There were the lonely, chatty customers:
"Can I tell you a story? What do you get when you have a fish and an elephant? Swimming trunks!" (Ha!)
"This is the history of 'me'... let me begin..." (Oh boy.)
The incredibly unintelligent customers from Alaska:
"We live in a bush. The only Wells Fargo is 150 miles away and only accessible by airplane."
"I can walk around with my phone!" (Revolutionary!)
"My husband just hit a moose with his truck. The moose is still alive but it's not doing so well - it was vomiting and then, of course, the bowels let loose." (Wonderful. And why are you calling me?)
And, my personal favorite, the rude customers:
"Wells Fargo fucking sucks and you guys need help!" (Eloquently put.)I can still hardly believe I made it out alive.

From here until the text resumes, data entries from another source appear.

Lemma set_insert_fresh h s :
  (forall x, x ∈ s -> ~ same_element x h) -> h ∈ set_insert h s.
Proof.
  induction s as [| z s IH]; intros Hfresh; cbn [set_insert].
  - apply list_elem_of_singleton. reflexivity.
  - compare h z; [apply elem_of_cons; now left |].
    compare z h.
    + apply elem_of_cons. right. apply IH. intros x Hx. apply Hfresh.
      apply elem_of_cons. now right.
    + exfalso. apply (Hfresh z); [apply elem_of_cons; now left |].
      revert E E0. unfold precedes, same_element. lia.
Qed.

Lemma classic_same h s :
  (exists x, x ∈ s /\ same_element x h) \/ (forall x, x ∈ s -> ~ same_element x h).
Proof.
  induction s as [| z s [[x [Hx Hsame]] | Hnone]].
  - right. intros x Hx. inversion Hx.
  - left. exists x. split; [apply elem_of_cons; now right | assumption].
  - destruct (equivalent z h) eqn:E.
    + left. exists z. split; [apply elem_of_cons; now left |].
      now apply equivalent_same_element.
    + right. intros x Hx. apply elem_of_cons in Hx as [-> | Hx]; [| auto].
      now apply equivalent_false.
Qed.

(** Membership after an insertion into a set. *)
Lemma elem_of_set_insert_iff h s y :
  set_ok s ->
  y ∈ set_insert h s <->
  y ∈ s \/ (y = h /\ forall x, x ∈ s -> ~ same_element x h).
Proof.
  intros Hok. split.
  - intros Hy. destruct (elem_of_set_insert _ _ _ Hy) as [-> | Hs]; [| now left].
    destruct (classic_same h s) as [[x [Hx Hsame]] | Hnone].
    + left. rewrite (set_insert_same h s x) in Hy; auto.
    + right. split; [reflexivity | assumption].
  - intros [Hy | [-> Hfresh]]; [now apply set_insert_keeps | now apply set_insert_fresh].
Qed.
(** [lastUpdatedAt] is the [new Date()] taken inside the method; it replaces
    the one of the patch. *)
Definition updateTable (id : Z) (tableData : TablePatch) (lastUpdatedAt : Date) : M S (option Table) :=
  let* d := gets db in
  let result := update_returning (λ t, bool_decide (Table.id t = id))
                                 (apply_patch tableData lastUpdatedAt) (tables d) in
  modify (set_db (mkDb result.1 (customColumns d) (columnValues d) (columnValues_id_seq d))) ;;;
  ret (head result.2).

Definition getCustomColumns (tableId : Z) : M S (list CustomColumn) :=
  gets (λ s, filter (λ c, CustomColumn.tableId c = tableId) (customColumns (db s))).

(** Both parameters come from the caller as they are. *)
Definition getColumnValue (columnId rowIndex : Z) : M S (option ColumnValue) :=
  integer_param columnId ;;; integer_param rowIndex ;;;
  gets (λ s, head (filter (λ v, ColumnValue.columnId v = columnId ∧ ColumnValue.rowIndex v = rowIndex)
                          (columnValues (db s)))).

Definition with_value (value : string) (updatedAt : Date) (v : ColumnValue) : ColumnValue :=
  ColumnValue.mk (ColumnValue.id v) (ColumnValue.columnId v) (ColumnValue.rowIndex v)
                 value (ColumnValue.createdAt v) (Some updatedAt).

(** [UPDATE columnValues SET value, updatedAt WHERE id = ... RETURNING *],
    awaited: [result[0]]. *)
Definition update_existing (existingValue : ColumnValue) (value : string) (updatedAt : Date)
    : M S (option ColumnValue) :=
  let* d := gets db in
  let result := update_returning
                  (λ v, bool_decide (ColumnValue.id v = ColumnValue.id existingValue))
                  (with_value value updatedAt) (columnValues d) in
  modify (set_db (mkDb (tables d) (customColumns d) result.1 (columnValues_id_seq d))) ;;;
  ret (head result.2).

(** [INSERT INTO columnValues ... RETURNING *], awaited: [result[0]].  The
    [serial] key takes the next value of its sequence, which ends at the
    largest [integer]; the value is taken before the row is checked, so a
    rejected row leaves the sequence advanced.  The row is rejected when no
    custom column has its [columnId] (the foreign key of the schema) or a
    stored value has its [id] already (the primary key). *)
Definition insert_value (insertColumnValue : InsertColumnValue) (createdAt updatedAt : Date)
    : M S (option ColumnValue) :=
  let* d := gets db in
  let id := columnValues_id_seq d + 1 in
  if decide (int4 id) then
    let row := ColumnValue.mk id (ins_columnId insertColumnValue) (ins_rowIndex insertColumnValue)
                              (ins_value insertColumnValue) (Some createdAt) (Some updatedAt) in
    if decide (ins_columnId insertColumnValue ∈ CustomColumn.id <$> customColumns d ∧
               id ∉ (ColumnValue.id <$> columnValues d)) then
      modify (set_db (mkDb (tables d) (customColumns d) (columnValues d ++ [row]) id)) ;;;
      ret (Some row)
    else
      modify (set_db (mkDb (tables d) (customColumns d) (columnValues d) id)) ;;;
      throw DatabaseError
  else throw DatabaseError.

(** [createdAt] and [updatedAt] are the two [new Date()] of the method.  The
    lookup and the write are two awaited queries, outside any transaction. *)
Definition saveColumnValue (insertColumnValue : InsertColumnValue) (createdAt updatedAt : Date)
    : Async S (option ColumnValue) :=
  Await (getColumnValue (ins_columnId insertColumnValue) (ins_rowIndex insertColumnValue))
    (λ existingValue,
      match existingValue with
      | Some existingValue =>
          Await (update_existing existingValue (ins_value insertColumnValue) updatedAt) Return
      | None =>
          Await (insert_value insertColumnValue createdAt updatedAt) Return
      end).

End Queries.

(** The storage on its own: one call of [saveColumnValue], and the same call
    when no query of another call comes between its lookup and its write. *)
Definition save_call (insertColumnValue : InsertColumnValue) (createdAt updatedAt : Date)
    : Async Database (option ColumnValue) :=
  saveColumnValue (λ d, d) (λ d _, d) insertColumnValue createdAt updatedAt.

Definition save (insertColumnValue : InsertColumnValue) (createdAt updatedAt : Date)
    : M Database (option ColumnValue) :=
  alone (save_call insertColumnValue createdAt updatedAt).


(** What the [serial] primary key gives: the keys issued so far are below
    the sequence, and no two rows share one. *)
Definition serial_key (d : Database) : Prop :=
  (∀ v, v ∈ columnValues d → ColumnValue.id v ≤ columnValues_id_seq d) ∧
  (∀ i j v w, columnValues d !! i = Some v → columnValues d !! j = Some w →
     ColumnValue.id v = ColumnValue.id w → i = j).

End Storage.

(** ** The table routes that resynchronise *)

Module Routes.
Import Realtime Sheets Storage.

Record App : Type := mkApp { db : Database; server : Server }.

Definition set_db (d : Database) (a : App) : App := mkApp d (server a).

(** A route handler runs a helper of the real-time layer on its part of the
    state. *)
Definition realtime {A} (h : M Server A) : M App A :=
  λ a, let r := h (server a) in (r.1, mkApp (db a) r.2).

(** What a route reads of the request: [req.user?.id], [parseInt(req.params.id)]
    ([None] is [NaN]) and [req.query.refresh]. *)
Record Request : Type := {
  user : option Z;
  parsed_id : option Z;
  query_refresh : option string }.

(** A number of the path as a query takes it for a column of type
    [integer]: [None] when it is [NaN] or out of the range of the type, in
    which case the query throws. *)
Definition as_integer (parsed : option Z) : option Z :=
  match parsed with
  | Some z => if decide (int4 z) then Some z else None
  | None => None
  end.

(** [tableId], the [parseInt] of [req.params.id], as the queries of the
    routes take it. *)
Definition params_id (req : Request) : option Z := as_integer (parsed_id req).

Record Response : Type := { status : Z; body : JsObject }.

Definition lastUpdatedAt_of (t : option Table) : Value :=
  match t with
  | Some t => match Table.lastUpdatedAt t with Some d => VDate d | None => VUndefined end
  | None => VUndefined
  end.

Definition table_value (t : option Table) : Value :=
  match t with Some t => VTable t | None => VUndefined end.

(** The routes are written as they run when no query of another request
    comes between their awaits. *)
Section Handlers.
Context (world : World).

(** [storage.getUserTable(tableId, userId)] with the [tableId] of the path:
    the query throws when [tableId] is [NaN] or out of range. *)
Definition lookup_user_table (tableId : option Z) (userId : Z) : M App (option Table) :=
  match tableId with
  | Some tableId => getUserTable db tableId userId
  | None => throw DatabaseError
  end.

Definition update_timestamp (tableId : Z) (lastUpdatedAt : Date) : M App (option Table) :=
  updateTable db set_db tableId
    {| patch_name := None; patch_googleSheetUrl := None; patch_lastUpdatedAt := Some lastUpdatedAt |}
    lastUpdatedAt.

Definition not_authenticated : Response :=
  {| status := 401; body := [("message", VStr "Not authenticated")] |}.

Definition table_not_found : Response :=
  {| status := 404; body := [("message", VStr "Table not found")] |}.

(** The [catch] block of the two routes: the table is read again and an
    answer with an in-band note is sent; [preamble] is what the answer of the
    route starts with.  The block is outside any [try]: when the query in it
    throws, the handler throws and no answer is sent. *)
Definition answer_after_error (req : Request) (preamble : JsObject) (label note : string)
    : M App Response :=
  match user req with
  | None => ret not_authenticated
  | Some 0 => ret not_authenticated  (* [!userId] *)
  | Some userId =>
      let* table := lookup_user_table (params_id req) userId in
      match table, params_id req with
      | Some table, Some tableId =>
          let* customColumns := getCustomColumns db tableId in
          ret {| status := 200;
                 body := preamble ++
                         [("table", VTable table); ("customColumns", VColumns customColumns);
                          ("sheetData", VSheetData {| headers := [label]; rows := [[note]] |})] |}
      | _, _ => ret table_not_found
      end
  end.

(** [GET /api/tables/:id/data]; [now] is the [new Date()] that reaches
    storage.  A table is found only under a key the database takes, so the
    rest of the route runs with one. *)
Definition get_table_data (now : Date) (req : Request) : M App Response :=
  try_catch
    (match user req with
     | None => ret not_authenticated
     | Some userId =>
         let* table := lookup_user_table (params_id req) userId in
         match table, params_id req with
         | Some table, Some tableId =>
             let* sheetData := fetchGoogleSheetData world (Table.googleSheetUrl table) in
             let* updatedTable := update_timestamp tableId now in
             let* customColumns := getCustomColumns db tableId in
             (if decide (query_refresh req = Some "true") then
                realtime (broadcastTableUpdate (num tableId)
                  [("type", VStr "dataRefreshed"); ("message", VStr "Data refreshed");
                   ("sheetData", VSheetData sheetData); ("customColumns", VColumns customColumns);
                   ("table", table_value updatedTable)])
              else ret tt) ;;;
             ret {| status := 200;
                    body := [("table", table_value updatedTable);
                             ("customColumns", VColumns customColumns);
                             ("sheetData", VSheetData sheetData)] |}
         | _, _ => ret table_not_found
         end
     end)
    (λ error, answer_after_error req [] "Error"
                "An error occurred while fetching the data. Please try again.").

(** [POST /api/tables/:id/sync]; [now] is the [new Date()] that reaches
    storage, [timestamp] the one put in the message. *)
Definition post_table_sync (now timestamp : Date) (req : Request) : M App Response :=
  try_catch
    (match user req with
     | None => ret not_authenticated
     | Some userId =>
         let* table := lookup_user_table (params_id req) userId in
         match table, params_id req with
         | Some table, Some tableId =>
             let* sheetData := fetchGoogleSheetData world (Table.googleSheetUrl table) in
             let* updatedTable := update_timestamp tableId now in
             let* customColumns := getCustomColumns db tableId in
             realtime (broadcastTableUpdate (num tableId)
               [("message", VStr "Data synced"); ("timestamp", VDate timestamp);
                ("sheetData", VSheetData sheetData); ("customColumns", VColumns customColumns);
                ("table", table_value updatedTable)]) ;;;
             ret {| status := 200;
                    body := [("success", VBool true); ("table", table_value updatedTable);
                             ("sheetData", VSheetData sheetData);
                             ("customColumns", VColumns customColumns);
                             ("lastUpdated", lastUpdatedAt_of updatedTable)] |}
         | _, _ => ret table_not_found
         end
     end)
    (λ error, answer_after_error req
                [("success", VBool false);
                 ("message", VStr "Data sync encountered an issue, but the application is still functioning")]
                "Note" "Unable to sync with Google Sheets. Please check the URL and try again.").

End Handlers.

End Routes.

(** ** Vocabulary of the properties *)

Module Vocabulary.
Import Realtime.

Every night I thank my lucky stars that I stumbled upon wonderful Tree Trust and am employed in a job I enjoy, working with people I admire, for an organization I appreciate. It's the cat's pajamas. Really.
me: "Thank you for calling. I was happy to speak with you."
mother in background: "He wasn't happy to speak with yo ass, bitch!"
1 comment:
I remember the my-husband-hit-a-moose woman! She was great.
I have to admit, I'm nicer to the phone bankers now because of your experience there. It's not their fault that WF is evil incarnate.